THE PCC of St George’s, Hanworth, failed in its attempt to obtain an injunction against Hounslow Borough Council in respect of a site known as Rectory Court, which is registered at the Land Registry as being in the ownership of the borough.
The site is immediately adjacent to what appears to be the churchyard and curtilage of St George’s church and hall, although the church land immediately adjacent to the site is vested in the London Diocesan Fund, and a children’s nursery has been built on it.
The site was acquired by Hounslow Borough Council’s predecessor, Feltham Urban District Council, from private owners who had been registered with title absolute for many years. For about 69 years, Hounslow Borough Council or its statutory predecessors have been the registered proprietors of the site, with freehold title absolute.
The borough intends to develop the site, which has been, and will remain, in residential use, and has planning permission to do so. The PCC applied for an injunction to prevent the development. The application for the injunction was initiated in December 2014 by the Priest-in-Charge at St George’s, the Revd Paul Williamson, supported by one of the churchwardens, Janet Tewkesbury.
The Chancellor of the diocese of London, His Honour Judge Seed QC, held a case-management hearing in May 2015, when it was pointed out that, in July 1997, Fr Williamson had been declared a vexatious litigant under a Civil Proceedings Order, and needed the leave of the High Court to bring the application.
The proceedings were then stayed to enable Fr Williamson to apply to the High Court for leave. In June 2015, the High Court refused leave.
The PCC took the view that Fr Williamson had a legitimate case, and wished to see the application proceed. The Chancellor, “with some reluctance”, gave leave for the application to proceed, on the basis that it would be treated as an application by the PCC and not by Fr Williamson, thereby complying with the High Court’s refusal of leave for Fr Williamson to bring proceedings.
Fr Williamson was not to participate in the proceedings, except that he would be permitted to give evidence.
The PCC sought a decision on the consecrated status of the site as well as its alleged continued ownership by the benefice, an injunction against Hounslow Borough Council restraining it from carrying out building works on the site, and an order for compensation for lost burial income going back some 50 years. The existing churchyard was not indicated in the registry records as having been closed for burials by Order in Council.
At the hearing, the borough was represented by a barrister, David Lamming, and the PCC was represented by Mrs Tewkesbury. The Chancellor said that Mrs Tewkesbury was “in some difficulty: first, because she was completely unable to adduce any evidence that the site had once been part of the consecrated churchyard, and was still consecrated, and, second, she was subject to frequent prompting and intervention from Fr Williamson”, and it was “evident . . . that Fr Williamson had conduct of the proceedings”.

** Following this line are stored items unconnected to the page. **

#[local] Hint Resolve throws_only_ret hashPassword_throws signAccessToken_throws
  generateRefreshToken_throws getRefreshTokenExpiresAt_throws createUser_throws
  createRefreshToken_throws createSession_throws user_update_throws : throws.

(** ** Registration *)

Section register_props.
Context `{!Runtime}.

Lemma findUserByEmail_unreached (email : string) (w : World) :
  arrive w = None →
  ∃ msg, authRepo.findUserByEmail email w = (Throw (JsError msg), unreached w).
Proof. apply prisma_unreached. Qed.

(** C7.  [register] fails with a [ConflictError] of code
    [EMAIL_ALREADY_EXISTS] if and only if the store, when it answers the
    lookup, holds a user with this email that is not soft-deleted.  A user
    that is soft-deleted does not cause the conflict.  On the conflict
    path the world is left as the lookup found it: no user is created and
    no token or session is stored. *)
Theorem register_conflict :
  ∀ (input : RegisterInput) (deviceInfo ipAddress : option string) (w : World),
    let taken (s : State) :=
      ∃ (id : string) (u : User),
        users s !! id = Some u ∧ u_email u = ri_email input ∧ u_deletedAt u = None in
    ((∃ (message : string) (w' : World),
        register input deviceInfo ipAddress w
        = (Throw (ConflictError message "EMAIL_ALREADY_EXISTS"), w'))
     ↔ ∃ w1 : World, arrive w = Some w1 ∧ taken (st w1))
    ∧ (∀ w1 : World,
         arrive w = Some w1 → taken (st w1) →
         register input deviceInfo ipAddress w
         = (Throw (ConflictError "Email already registered" "EMAIL_ALREADY_EXISTS"), w1))
    ∧ (∀ w1 : World,
         arrive w = Some w1 →
         (∀ (id : string) (u : User),
            users (st w1) !! id = Some u → u_email u = ri_email input →
            u_deletedAt u ≠ None) →
         ∀ (message code : string) (w' : World),
           register input deviceInfo ipAddress w
           ≠ (Throw (ConflictError message code), w')).
Proof.
  intros input deviceInfo ipAddress w taken.
  assert (Htail : ∀ w1 : World,
    arrive w = Some w1 →
    Prisma.findFirst (Prisma.where_email (ri_email input)) (users (st w1)) = None →
    ∀ (e : Error) (w' : World),
      register input deviceInfo ipAddress w = (Throw e, w') → store_failure e).
  { intros w1 H1 Hnone e w'. unfold register.
    run (findUserByEmail_arrive (ri_email input) _ _ H1). rewrite Hnone.
    clear H1 Hnone. revert w1 w' e.
    match goal with
    | |- ∀ (w1 w' : World) (e : Error), ?m w1 = _ → _ =>
        change (throws_only store_failure m)
    end.
    repeat (apply throws_only_bind; [by eauto with throws | intros ?]).
    apply throws_only_ret. }
  assert (Hfound : ∀ w1 : World,
    arrive w = Some w1 → taken (st w1) →
    register input deviceInfo ipAddress w
    = (Throw (ConflictError "Email already registered" "EMAIL_ALREADY_EXISTS"), w1)).
  { intros w1 H1 (id & u & Hrow & Hemail & Hkept). unfold register.
    run (findUserByEmail_arrive (ri_email input) _ _ H1).
    destruct (Prisma.findFirst _ _) as [row|] eqn:Hfind; [done|].
    rewrite findFirst_None in Hfind. specialize (Hfind id u Hrow).
    unfold Prisma.where_email in Hfind. simpl in Hfind.
    rewrite !bool_decide_eq_true_2 in Hfind by done. done. }
  assert (Hsome : ∀ (s : State) (row : string * User),
    Prisma.findFirst (Prisma.where_email (ri_email input)) (users s) = Some row →
    taken s).
  { intros s row Hfind. apply findFirst_Some in Hfind as [Hrow Hp].
    unfold Prisma.where_email in Hp. apply andb_true_iff in Hp as [He Hd].
    apply bool_decide_eq_true in He, Hd. by exists row.1, row.2. }
  split; [split|split].
  - intros (message & w' & Hthrow).
    destruct (arrive w) as [w1|] eqn:H1.
    + exists w1. split; [done|].
      destruct (Prisma.findFirst (Prisma.where_email (ri_email input)) (users (st w1)))
        as [row|] eqn:Hfind.
      * by apply (Hsome _ row).
      * destruct (Htail w1 eq_refl Hfind _ _ Hthrow).
    + destruct (findUserByEmail_unreached (ri_email input) w H1) as [msg Hq].
      revert Hthrow. unfold register. by run Hq.
  - intros (w1 & H1 & Htaken). eexists _, _. by apply Hfound.
  - exact Hfound.
  - intros w1 H1 Hdeleted message code w' Hthrow.
    destruct (Prisma.findFirst (Prisma.where_email (ri_email input)) (users (st w1)))
      as [row|] eqn:Hfind.
    + destruct (Hsome _ _ Hfind) as (id & u & Hrow & Hemail & Hkept).
      by apply (Hdeleted id u).
    + exact (Htail w1 H1 Hfind _ _ Hthrow).
Qed.
End register_props.

(** ** Login *)

Lemma throws_store_or {A : Type} (φ : Error → Prop) (m : M A) :
  throws_only store_failure m → throws_only (fun e => store_failure e ∨ φ e) m.
Proof. apply throws_only_weaken. by left. Qed.

Lemma Date_now_throws (φ : Error → Prop) : throws_only φ Date_now.
Proof. by intros w w' e [=]. Qed.

#[local] Hint Resolve Date_now_throws : throws.

(** Every duration of the table is a lockout. *)
Lemma getLockoutDuration_nonzero (n d : Z) : getLockoutDuration n = Some d → d ≠ 0.
Proof.
  unfold getLockoutDuration; simpl. repeat case_bool_decide; intros [= <-]; done.
Qed.

Section login_props.
Context `{!Runtime}.

Lemma user_update_quiet (id : string) (data : User → User) (s : State) (u : User) :
  users s !! id = Some u →
  prisma (Prisma.user_update id data) (mkWorld s [])
  = (Ok tt, mkWorld (with_users (insert id (Prisma.stamp (clock s) (data u))) s) []).
Proof.
  intros Hrow. rewrite prisma_quiet. unfold Prisma.user_update. by rewrite Hrow.
Qed.

(** A wrong password for an account that is active and not locked, when
    the two writes that follow reach the store and no other request
    interferes: the counter is incremented, the lockout of the new count
    is stored, and the generic error is thrown. *)
Lemma login_wrong_password (input : LoginInput) (deviceInfo ipAddress : option string)
    (w : World) (s : State) (id : string) (u : User) :
  arrive w = Some (mkWorld s []) →
  Prisma.findFirst (Prisma.where_email (li_email input)) (users s) = Some (id, u) →
  u_isActive u = true →
  isLocked (u_lockedUntil u) (clock s) = false →
  valid (verifyPassword (li_password input) (u_password u)) = false →
  ∃ (s' : State) (u' : User),
    login input deviceInfo ipAddress w = (Throw invalidCredentials, mkWorld s' [])
    ∧ users s' !! id = Some u'
    ∧ u_failedLoginAttempts u' = u_failedLoginAttempts u + 1
    ∧ u_lockedUntil u'
      = match getLockoutDuration (u_failedLoginAttempts u + 1) with
        | Some d => Some (clock s + d)
        | None => u_lockedUntil u
        end
    ∧ only_user_changed id s s'.
Proof.
  intros H1 Hfind Hactive Hunlocked Hwrong.
  pose proof (findFirst_Some _ _ _ Hfind) as [Hrow _]. simpl in Hrow.
  unfold login.
  run (findUserByEmail_arrive (li_email input) _ _ H1). rewrite Hfind. simpl.
  rewrite Hactive. simpl. unfold bind at 1, Date_now at 1. simpl.
  rewrite Hunlocked, Hwrong. simpl.
  unfold authRepo.incrementFailedAttempts, authRepo.setAccountLock.
  run (user_update_quiet id _ s u Hrow).
  destruct (getLockoutDuration (u_failedLoginAttempts u + 1)) as [d|] eqn:Hd.
  - rewrite bool_decide_eq_false_2 by (by eapply getLockoutDuration_nonzero).
    unfold bind at 1, bind at 1, Date_now at 1.
    erewrite user_update_quiet by (simpl; apply lookup_insert_eq). simpl.
    eexists _, _. split; [reflexivity|]. simpl. rewrite lookup_insert_eq.
    repeat split; simpl; try done.
    intros id' Hne. by rewrite !lookup_insert_ne.
  - unfold bind at 1, ret at 1. simpl.
    eexists _, _. split; [reflexivity|]. simpl. rewrite lookup_insert_eq.
    repeat split; simpl; try done.
    intros id' Hne. by rewrite !lookup_insert_ne.
Qed.

(** [login] returns only for an account that the lookup found, that is
    active and not locked, and whose password verified. *)
Lemma login_ok_verified (input : LoginInput) (deviceInfo ipAddress : option string)
    (w w' : World) (r : AuthResult) :
  login input deviceInfo ipAddress w = (Ok r, w') →
  ∃ (w1 : World) (found : string * User),
    arrive w = Some w1
    ∧ Prisma.findFirst (Prisma.where_email (li_email input)) (users (st w1)) = Some found
    ∧ u_isActive found.2 = true
    ∧ isLocked (u_lockedUntil found.2) (clock (st w1)) = false
    ∧ valid (verifyPassword (li_password input) (u_password found.2)) = true.
Proof.
  unfold login.
  destruct (arrive w) as [w1|] eqn:H1.
  2: { destruct (findUserByEmail_unreached (li_email input) w H1) as [msg Hq]. by run Hq. }
  run (findUserByEmail_arrive (li_email input) _ _ H1).
  destruct (Prisma.findFirst _ _) as [found|] eqn:Hfind; [|done].
  destruct (u_isActive found.2) eqn:Hactive; simpl; [|done].
  unfold bind at 1, Date_now at 1.
  destruct (isLocked _ _) eqn:Hlocked; [done|].
  destruct (valid _) eqn:Hvalid; simpl.
  { intros _. exists w1, found. done. }
  intros Hok. exfalso. revert Hok.
  match goal with
  | |- ?m w1 = _ → _ =>
      assert (Hnever : returns_only (fun _ : AuthResult => False) m)
  end.
  { repeat (apply returns_only_bind; intros ?). apply returns_only_throw. }
  apply Hnever.
Qed.

Lemma login_throws (input : LoginInput) (deviceInfo ipAddress : option string) :
  throws_only (fun e => store_failure e ∨ e = invalidCredentials)
    (login input deviceInfo ipAddress).
Proof.
  unfold login, authRepo.findUserByEmail, authRepo.incrementFailedAttempts,
    authRepo.setAccountLock, authRepo.resetFailedAttempts, authRepo.updateUserPassword.
  repeat first
    [ apply throws_only_ret
    | apply throws_only_throw; by right
    | apply throws_store_or; solve [eauto with throws]
    | apply throws_store_or; apply throws_only_prisma; [done|by intros ? ? ? [=]]
    | apply throws_only_bind; [|intros ?]
    | match goal with
      | |- throws_only _ (match ?x with _ => _ end) => destruct x
      end ].
Qed.

(** C2.  Every application error [login] throws is the Unauthorized error
    with code [INVALID_CREDENTIALS] and message "Invalid email or
    password", and [login] returns only for an account that is found,
    active, not locked and whose password verified.  That error is what
    [login] throws when no user has the email,
    when the user with the email is soft-deleted, when the account is
    disabled, when the account is locked, and when the password is wrong
    for an account that is active and not locked (the two writes that
    follow the check reaching the store). *)
Theorem login_failures_indistinguishable :
  ∀ (input : LoginInput) (deviceInfo ipAddress : option string) (w w1 : World),
    let lookup := Prisma.findFirst (Prisma.where_email (li_email input))
                    (users (st w1)) in
    let generic := AppError "UnauthorizedError" "INVALID_CREDENTIALS"
                     "Invalid email or password" 401 in
    (∀ (e : Error) (w' : World),
       login input deviceInfo ipAddress w = (Throw e, w') →
       (∃ name code message status, e = AppError name code message status) →
       e = generic)
    ∧ (∀ (r : AuthResult) (w' : World),
         login input deviceInfo ipAddress w = (Ok r, w') →
         ∃ (w0 : World) (found : string * User),
           arrive w = Some w0
           ∧ Prisma.findFirst (Prisma.where_email (li_email input)) (users (st w0))
             = Some found
           ∧ u_isActive found.2 = true
           ∧ isLocked (u_lockedUntil found.2) (clock (st w0)) = false
           ∧ valid (verifyPassword (li_password input) (u_password found.2)) = true)
    ∧ (arrive w = Some w1 →
       ((∀ (id : string) (u : User),
           users (st w1) !! id = Some u → u_email u ≠ li_email input) →
        login input deviceInfo ipAddress w = (Throw generic, w1))
       ∧ ((∀ (id : string) (u : User),
             users (st w1) !! id = Some u → u_email u = li_email input →
             u_deletedAt u ≠ None) →
          login input deviceInfo ipAddress w = (Throw generic, w1))
       ∧ (∀ (id : string) (u : User),
            lookup = Some (id, u) → u_isActive u = false →
            login input deviceInfo ipAddress w = (Throw generic, w1))
       ∧ (∀ (id : string) (u : User) (until : Z),
            lookup = Some (id, u) → u_lockedUntil u = Some until →
            clock (st w1) < until →
            login input deviceInfo ipAddress w = (Throw generic, w1))
       ∧ (∀ (id : string) (u : User),
            lookup = Some (id, u) → u_isActive u = true →
            isLocked (u_lockedUntil u) (clock (st w1)) = false →
            valid (verifyPassword (li_password input) (u_password u)) = false →
            sched w1 = [] →
            ∃ w' : World, login input deviceInfo ipAddress w = (Throw generic, w'))).
Proof.
  intros input deviceInfo ipAddress w w1 lookup generic.
  split.
  { intros e w' Hthrow (name & code & message & status & ->).
    by destruct (login_throws _ _ _ _ _ _ Hthrow) as [[]|?]. }
  split.
  { intros r w'. apply login_ok_verified. }
  intros H1.
  assert (Hnone : lookup = None →
                  login input deviceInfo ipAddress w = (Throw generic, w1)).
  { intros Hlookup. unfold login.
    run (findUserByEmail_arrive (li_email input) _ _ H1).
    fold lookup. by rewrite Hlookup. }
  split; [|split; [|split; [|split]]].
  - intros Hfree. apply Hnone. apply findFirst_None. intros id u Hrow.
    unfold Prisma.where_email; simpl.
    rewrite (bool_decide_eq_false_2 _ (Hfree id u Hrow)). done.
  - intros Hdeleted. apply Hnone. apply findFirst_None. intros id u Hrow.
    unfold Prisma.where_email; simpl. case_bool_decide as Hemail; [|done].
    rewrite (bool_decide_eq_false_2 _ (Hdeleted id u Hrow Hemail)). done.
  - intros id u Hlookup Hdisabled. unfold login.
    run (findUserByEmail_arrive (li_email input) _ _ H1).
    fold lookup. rewrite Hlookup. simpl. by rewrite Hdisabled.
  - intros id u until Hlookup Hlock Hfuture. unfold login.
    run (findUserByEmail_arrive (li_email input) _ _ H1).
    fold lookup. rewrite Hlookup. simpl.
    destruct (u_isActive u); [|done]. simpl.
    unfold bind at 1, Date_now at 1. rewrite Hlock. simpl.
    by rewrite bool_decide_eq_true_2.
  - intros id u Hlookup Hactive Hunlocked Hwrong Hquiet.
    destruct w1 as [s1 l]. simpl in *. subst l.
    destruct (login_wrong_password input deviceInfo ipAddress w s1 id u)
      as (s' & u' & Hlogin & _); try done.
    by exists (mkWorld s' []).
Qed.
End login_props.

Mrs Tewkesbury said that the site had been designated as vacant land before it was acquired by Feltham Council, and she also disputed the accuracy of the Land Registry’s plan on the borough’s title, which had been undisputed and acquiesced in for over 60 years.
On the basis of the evidence before him, the Chancellor dismissed the application, and said that it “appeared to be an opportunistic and unjustified attempt to extract money from the borough”.